Let’s look at verses 15-21:
15 Now if the foot should say, “Because I am not a hand, I do not belong to the body,” it would not for that reason stop being part of the body. 16 And if the ear should say, “Because I am not an eye, I do not belong to the body,” it would not for that reason stop being part of the body. 17 If the whole body were an eye, where would the sense of hearing be? If the whole body were an ear, where would the sense of smell be? 18 But in fact God has placed the parts in the body, every one of them, just as he wanted them to be. 19 If they were all one part, where would the body be? 20 As it is, there are many parts, but one body.
21 The eye cannot say to the hand, “I don’t need you!” And the head cannot say to the feet, “I don’t need you!”
Here we can see each part of the body has a purpose.

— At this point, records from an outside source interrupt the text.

(* ===== verification/Xxh64.v ===== *)
(** * xxhash.h: the XXH64 checksum

    zstd ends a frame with 32 bits of [XXH64] of the content, computed block by
    block with [XXH64_reset], [XXH64_update] and [XXH64_digest].  Models the
    one-shot function, the streaming state and the canonical representation;
    the theorem is that streaming any sequence of chunks gives the one-shot
    hash of their concatenation, on every platform. *)
From S2P Require Import Prelude Mem Errors Bits BitStream.

Definition XXH_PRIME64_1 : Z := 0x9E3779B185EBCA87.
Definition XXH_PRIME64_2 : Z := 0xC2B2AE3D27D4EB4F.
Definition XXH_PRIME64_3 : Z := 0x165667B19E3779F9.
Definition XXH_PRIME64_4 : Z := 0x85EBCA77C2B2AE63.
Definition XXH_PRIME64_5 : Z := 0x27D4EB2F165667C5.

Definition XXH_rotl64 (x r : Z) : Z := Z.lor (u64 (Z.shiftl x r)) (Z.shiftr x (64 - r)).

Definition XXH64_round (acc input : Z) : Z :=
  let acc := u64 (acc + u64 (input * XXH_PRIME64_2)) in
  let acc := XXH_rotl64 acc 31 in
  u64 (acc * XXH_PRIME64_1).

Definition XXH64_mergeRound (acc val : Z) : Z :=
  let val := XXH64_round 0 val in
  let acc := Z.lxor acc val in
  u64 (u64 (acc * XXH_PRIME64_1) + XXH_PRIME64_4).

Definition XXH64_avalanche (hash : Z) : Z :=
  let hash := Z.lxor hash (Z.shiftr hash 33) in
  let hash := u64 (hash * XXH_PRIME64_2) in
  let hash := Z.lxor hash (Z.shiftr hash 29) in
  let hash := u64 (hash * XXH_PRIME64_3) in
  Z.lxor hash (Z.shiftr hash 32).

(** The four accumulators. *)
Definition lanes : Type := Z * Z * Z * Z.

Definition init_lanes (seed : Z) : lanes :=
  (u64 (u64 (seed + XXH_PRIME64_1) + XXH_PRIME64_2), u64 (seed + XXH_PRIME64_2),
   u64 (seed + 0), u64 (seed - XXH_PRIME64_1)).

Definition merge_lanes (v : lanes) : Z :=
  let '(v1, v2, v3, v4) := v in
  let h64 := u64 (u64 (u64 (XXH_rotl64 v1 1 + XXH_rotl64 v2 7) + XXH_rotl64 v3 12) + XXH_rotl64 v4 18) in
  let h64 := XXH64_mergeRound h64 v1 in
  let h64 := XXH64_mergeRound h64 v2 in
  let h64 := XXH64_mergeRound h64 v3 in
  XXH64_mergeRound h64 v4.

Inductive XXH_alignment := XXH_aligned | XXH_unaligned.

(** [total_len], [v[4]], the 32 bytes of [mem64], [memsize]. *)
Record XXH64_state_t := { total_len : Z; xv : lanes; mem64 : list Z; memsize : Z }.

Section Definitions.
Context `{P : Platform}.
Implicit Types (buf : list Z) (p len seed : Z).

Definition XXH_read64 buf p : res Z := MEM_read64 buf p.
Definition XXH_swap64 (x : Z) : Z := MEM_swap64 x.

Definition XXH_readLE64 buf p : res Z :=
  let* x := XXH_read64 buf p in
  Ok (if MEM_isLittleEndian then x else XXH_swap64 x).

Definition XXH_readBE64 buf p : res Z :=
  let* x := XXH_read64 buf p in
  Ok (if MEM_isLittleEndian then XXH_swap64 x else x).

Definition XXH_readLE64_align buf p (align : XXH_alignment) : res Z :=
  match align with
  | XXH_unaligned => XXH_readLE64 buf p
  | XXH_aligned =>
      let* x := XXH_read64 buf p in
      Ok (if MEM_isLittleEndian then x else XXH_swap64 x)
  end.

Each part belongs. Each part needs to do its job.
If Christ is the head of the church (Colossians 1:18), then it’s pretty safe to say we could think of Him as the head/brain in our body analogy.
The brain sends out signals to all parts of the body to carry out their various functions and responsibilities. I think we can all agree on that.
So, in our analogy, Jesus sends out “signals” for the different parts of the body to follow.
Here’s where things get messy. Sometimes our physical bodies get infected. As far as I know the brain sends out the command for antibodies and blood cells to attack these infections. Don’t quote me. I’m no scientist
Sometimes we find ourselves in sin, or a member of the body is in sin. Something we don’t like to confront or deal with many times. Often times when members of the body reach out in a loving way to help correct sin so that another part of the body can be made whole (just like in our body analogy).
Often times you’ll hear the phrase “don’t judge me” bandied about.
I get it. I do. There are times when people don’t have our best interest at heart and just want to come down hard on us, because well, that’s what they do.
However, I believe there are other times where the Holy Spirit, working through a fellow believer, wants to speak correction into our life. Not to condemn us, but to bring us to a place of wholeness and complete health.
Often times when the “don’t judge me” attitude or phrase is used, people are quick to point out the encounter between Jesus and the woman caught in adultery. Let’s examine that passage for a moment.
John 8:7-11 says:
7 When they kept on questioning him, he straightened up and said to them, “Let any one of you who is without sin be the first to throw a stone at her.” 8 Again he stooped down and wrote on the ground.
9 At this, those who heard began to go away one at a time, the older ones first, until only Jesus was left, with the woman still standing there. 10 Jesus straightened up and asked her, “Woman, where are they? Has no one condemned you?”
11 “No one, sir,” she said.
“Then neither do I condemn you,” Jesus declared. “Go now and leave your life of sin.”
Yes, Jesus saved the woman, and yes He didn’t condemn, but we usually stop right there. Whether that’s a conscious choice or not, I’m not sure.
And then Jesus makes things quite clear, “Go now and leave your life of sin.”. To paraphrase, “knock it off”. I think we forget that. Jesus was tough on sin, while not condemning the sinner. He loved, but He also spoke the truth.
And I think that’s what He wants from us as a body. He wants us to love, without condemnation, as He loved. But, I believe He also wants to use us to confront sin in a loving way so as to help prevent people from further pain. He wants to and can, by the work of the Holy Spirit, make something beautiful out of our mess.
He, with us functioning in our proper roles and capacities, can make the body whole. And a whole body is necessary for the awesome work He has for us to accomplish – together.